(** X5.  A Price that is supplied and not positive is stored as it is,
    without rounding, and turns the limit off: the clamp of the tick leaves
    every contract as it is. *)
Theorem X5_Modify_price_not_positive this inst_ params v c :
  supplied_double params "Price" = Some v ->
  (v <= 0)%Q ->
  price_ (fst (Modify this inst_ params)) = v
  /\ limit_price (fst (Modify this inst_ params)) c = c.
Proof.
  intros Hv Hle.
  assert (E : price_ (fst (Modify this inst_ params)) = v).
  { destruct (Modify_members this inst_ params) as (-> & _).
    unfold modify_price. rewrite GetParam_double_supplied, Hv.
    replace (Qltb 0 v) with false by (symmetry; apply Qltb_ge; exact Hle).
    reflexivity. }
  split; [exact E |].
  unfold limit_price. rewrite E.
  replace (Qltb 0 v) with false by (symmetry; apply Qltb_ge; exact Hle).
  rewrite andb_false_r. reflexivity.
Qed.

(** Each step of [Modify] keeps the request. *)
Lemma Modify_same_request this inst_ params :
  same_request (fst (Modify this inst_ params)) this.
Proof.
  assert (H1 : forall t, same_request (modify_price params t) t)
    by (intros; unfold modify_price; step_cases; repeat split).
  assert (H2 : forall lot t, same_request (modify_min_size lot params t) t)
    by (intros; unfold modify_min_size; step_cases; repeat split).
  assert (H3 : forall lot t, same_request (modify_max_floor lot params t) t)
    by (intros; unfold modify_max_floor; cbv zeta; step_cases; repeat split).
  assert (H4 : forall t, same_request (modify_max_pov params t) t)
    by (intros; unfold modify_max_pov; cbv zeta; step_cases; repeat split).
  assert (H5 : forall t t', modify_aggression params t = Some t' -> same_request t' t).
  { unfold modify_aggression. intros t t'.
    destruct (GetParam_string _ _ _) as [agg []];
      [destruct (parse_aggression agg) |]; intros [= <-]; repeat split. }
  assert (H6 : forall t, same_request (modify_tilt params (modify_random params t)) t)
    by (intros; unfold modify_tilt, modify_random; step_cases; repeat split).
  assert (Htrans : forall a b c, same_request a b -> same_request b c -> same_request a c).
  { unfold same_request. intros a b c (-> & -> & -> & -> & ->) H. exact H. }
  unfold Modify. cbv zeta.
  set (lot := Security.lot_size (Instrument.sec inst_)).
  assert (Hd : same_request
                 (modify_max_pov params
                    (modify_max_floor lot params
                       (modify_min_size lot params (modify_price params this)))) this).
  { eapply Htrans; [apply H4 |]. eapply Htrans; [apply H3 |].
    eapply Htrans; [apply H2 |]. apply H1. }
  destruct (modify_aggression params _) as [t |] eqn:Ea; cbn [fst]; [| exact Hd].
  eapply Htrans; [apply H6 |]. eapply Htrans; [apply (H5 _ _ Ea) |]. exact Hd.
Qed.

(** X6.  No [Modify] call, successful or not, touches the request, the
    baseline volume, the time window or the no-markdown rule. *)
Theorem X6_Modify_keeps_request this inst_ params :
  let r := fst (Modify this inst_ params) in
  st_ r = st_ this
  /\ initial_volume_ r = initial_volume_ this
  /\ start_time_ r = start_time_ this
  /\ end_time_ r = end_time_ this
  /\ not_lower_than_last_px_ r = not_lower_than_last_px_ this.
Proof.
  intros r.
  destruct (Modify_same_request this inst_ params) as (Hst & Hvol & Hs & He & Hnl).
  repeat split; assumption.
Qed.

(** ** Modify: applying the same parameters again *)

(** A step of [Modify] finds nothing to do on an object whose member already
    holds what the step sets. *)
Lemma modify_price_fix params t0 t :
  price_ t = price_ (modify_price params t0) -> modify_price params t = t.
Proof.
  unfold modify_price. rewrite !GetParam_double_supplied.
  destruct (supplied_double params "Price") as [v |]; intros H; destruct t;
    cbn in *; [destruct (Qltb 0 v) |]; cbn in *; subst; reflexivity.
Qed.

Lemma modify_min_size_fix lot params t0 t :
  min_size_ t = min_size_ (modify_min_size lot params t0) ->
  modify_min_size lot params t = t.
Proof.
  unfold modify_min_size. rewrite !GetParam_int_supplied.
  destruct (supplied_int params "MinSize") as [v |]; intros H; destruct t;
    cbn in *; [destruct ((0 <? v) && (0 <? lot)) |]; cbn in *; subst; reflexivity.
Qed.

Lemma modify_max_floor_fix lot params t0 t :
  min_size_ t = min_size_ t0 ->
  max_floor_ t = max_floor_ (modify_max_floor lot params t0) ->
  modify_max_floor lot params t = t.
Proof.
  unfold modify_max_floor. rewrite !GetParam_int_supplied. cbv zeta.
  destruct (supplied_int params "MaxFloor") as [v |]; intros Hm H; destruct t;
    cbn in *; subst;
    [destruct ((0 <? v) && (0 <? lot));
     destruct ((0 <? min_size_ t0) && (_ <? min_size_ t0)) |];
    cbn in *; subst; reflexivity.
Qed.

Lemma modify_max_pov_fix params t0 t :
  max_pov_ t = max_pov_ (modify_max_pov params t0) -> modify_max_pov params t = t.
Proof.
  unfold modify_max_pov. cbv zeta. rewrite !GetParam_double_supplied.
  destruct (supplied_double params "MaxPov") as [v |]; intros H; destruct t;
    cbn in *.
  - destruct (Qltb 1 v); cbn in *; subst; reflexivity.
  - destruct (Qltb 1 (max_pov_ t0)) eqn:E; cbn in *; subst; [reflexivity |].
    rewrite E. reflexivity.
Qed.

Lemma modify_aggression_fix params t0 t1 t :
  modify_aggression params t0 = Some t1 ->
  agg_ t = agg_ t1 ->
  modify_aggression params t = Some t.
Proof.
  unfold modify_aggression.
  destruct (GetParam_string params "Aggression" kEmptyStr) as [agg []];
    [destruct (parse_aggression agg) |]; intros [= <-] H; [| reflexivity].
  destruct t; cbn in *; subst; reflexivity.
Qed.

---

■ **Problem to work on**
Reproduce the listing verbatim.

■ **Response to the exercise**
(** X5.  A Price that is supplied and not positive is stored as it is,
    without rounding, and turns the limit off: the clamp of the tick leaves
    every contract as it is. *)
Theorem X5_Modify_price_not_positive this inst_ params v c :
  supplied_double params "Price" = Some v ->
  (v <= 0)%Q ->
  price_ (fst (Modify this inst_ params)) = v
  /\ limit_price (fst (Modify this inst_ params)) c = c.
Proof.
  intros Hv Hle.
  assert (E : price_ (fst (Modify this inst_ params)) = v).
  { destruct (Modify_members this inst_ params) as (-> & _).
    unfold modify_price. rewrite GetParam_double_supplied, Hv.
    replace (Qltb 0 v) with false by (symmetry; apply Qltb_ge; exact Hle).
    reflexivity. }
  split; [exact E |].
  unfold limit_price. rewrite E.
  replace (Qltb 0 v) with false by (symmetry; apply Qltb_ge; exact Hle).
  rewrite andb_false_r. reflexivity.
Qed.

(** Each step of [Modify] keeps the request. *)
Lemma Modify_same_request this inst_ params :
  same_request (fst (Modify this inst_ params)) this.
Proof.
  assert (H1 : forall t, same_request (modify_price params t) t)
    by (intros; unfold modify_price; step_cases; repeat split).
  assert (H2 : forall lot t, same_request (modify_min_size lot params t) t)
    by (intros; unfold modify_min_size; step_cases; repeat split).
  assert (H3 : forall lot t, same_request (modify_max_floor lot params t) t)
    by (intros; unfold modify_max_floor; cbv zeta; step_cases; repeat split).
  assert (H4 : forall t, same_request (modify_max_pov params t) t)
    by (intros; unfold modify_max_pov; cbv zeta; step_cases; repeat split).
  assert (H5 : forall t t', modify_aggression params t = Some t' -> same_request t' t).
  { unfold modify_aggression. intros t t'.
    destruct (GetParam_string _ _ _) as [agg []];
      [destruct (parse_aggression agg) |]; intros [= <-]; repeat split. }
  assert (H6 : forall t, same_request (modify_tilt params (modify_random params t)) t)
    by (intros; unfold modify_tilt, modify_random; step_cases; repeat split).
  assert (Htrans : forall a b c, same_request a b -> same_request b c -> same_request a c).
  { unfold same_request. intros a b c (-> & -> & -> & -> & ->) H. exact H. }
  unfold Modify. cbv zeta.
  set (lot := Security.lot_size (Instrument.sec inst_)).
  assert (Hd : same_request
                 (modify_max_pov params
                    (modify_max_floor lot params
                       (modify_min_size lot params (modify_price params this)))) this).
  { eapply Htrans; [apply H4 |]. eapply Htrans; [apply H3 |].
    eapply Htrans; [apply H2 |]. apply H1. }
  destruct (modify_aggression params _) as [t |] eqn:Ea; cbn [fst]; [| exact Hd].
  eapply Htrans; [apply H6 |]. eapply Htrans; [apply (H5 _ _ Ea) |]. exact Hd.
Qed.

(** X6.  No [Modify] call, successful or not, touches the request, the
    baseline volume, the time window or the no-markdown rule. *)
Theorem X6_Modify_keeps_request this inst_ params :
  let r := fst (Modify this inst_ params) in
  st_ r = st_ this
  /\ initial_volume_ r = initial_volume_ this
  /\ start_time_ r = start_time_ this
  /\ end_time_ r = end_time_ this
  /\ not_lower_than_last_px_ r = not_lower_than_last_px_ this.
Proof.
  intros r.
  destruct (Modify_same_request this inst_ params) as (Hst & Hvol & Hs & He & Hnl).
  repeat split; assumption.
Qed.

(** ** Modify: applying the same parameters again *)

(** A step of [Modify] finds nothing to do on an object whose member already
    holds what the step sets. *)
Lemma modify_price_fix params t0 t :
  price_ t = price_ (modify_price params t0) -> modify_price params t = t.
Proof.
  unfold modify_price. rewrite !GetParam_double_supplied.
  destruct (supplied_double params "Price") as [v |]; intros H; destruct t;
    cbn in *; [destruct (Qltb 0 v) |]; cbn in *; subst; reflexivity.
Qed.

Lemma modify_min_size_fix lot params t0 t :
  min_size_ t = min_size_ (modify_min_size lot params t0) ->
  modify_min_size lot params t = t.
Proof.
  unfold modify_min_size. rewrite !GetParam_int_supplied.
  destruct (supplied_int params "MinSize") as [v |]; intros H; destruct t;
    cbn in *; [destruct ((0 <? v) && (0 <? lot)) |]; cbn in *; subst; reflexivity.
Qed.

Lemma modify_max_floor_fix lot params t0 t :
  min_size_ t = min_size_ t0 ->
  max_floor_ t = max_floor_ (modify_max_floor lot params t0) ->
  modify_max_floor lot params t = t.
Proof.
  unfold modify_max_floor. rewrite !GetParam_int_supplied. cbv zeta.
  destruct (supplied_int params "MaxFloor") as [v |]; intros Hm H; destruct t;
    cbn in *; subst;
    [destruct ((0 <? v) && (0 <? lot));
     destruct ((0 <? min_size_ t0) && (_ <? min_size_ t0)) |];
    cbn in *; subst; reflexivity.
Qed.

Lemma modify_max_pov_fix params t0 t :
  max_pov_ t = max_pov_ (modify_max_pov params t0) -> modify_max_pov params t = t.
Proof.
  unfold modify_max_pov. cbv zeta. rewrite !GetParam_double_supplied.
  destruct (supplied_double params "MaxPov") as [v |]; intros H; destruct t;
    cbn in *.
  - destruct (Qltb 1 v); cbn in *; subst; reflexivity.
  - destruct (Qltb 1 (max_pov_ t0)) eqn:E; cbn in *; subst; [reflexivity |].
    rewrite E. reflexivity.
Qed.

Lemma modify_aggression_fix params t0 t1 t :
  modify_aggression params t0 = Some t1 ->
  agg_ t = agg_ t1 ->
  modify_aggression params t = Some t.
Proof.
  unfold modify_aggression.
  destruct (GetParam_string params "Aggression" kEmptyStr) as [agg []];
    [destruct (parse_aggression agg) |]; intros [= <-] H; [| reflexivity].
  destruct t; cbn in *; subst; reflexivity.
Qed.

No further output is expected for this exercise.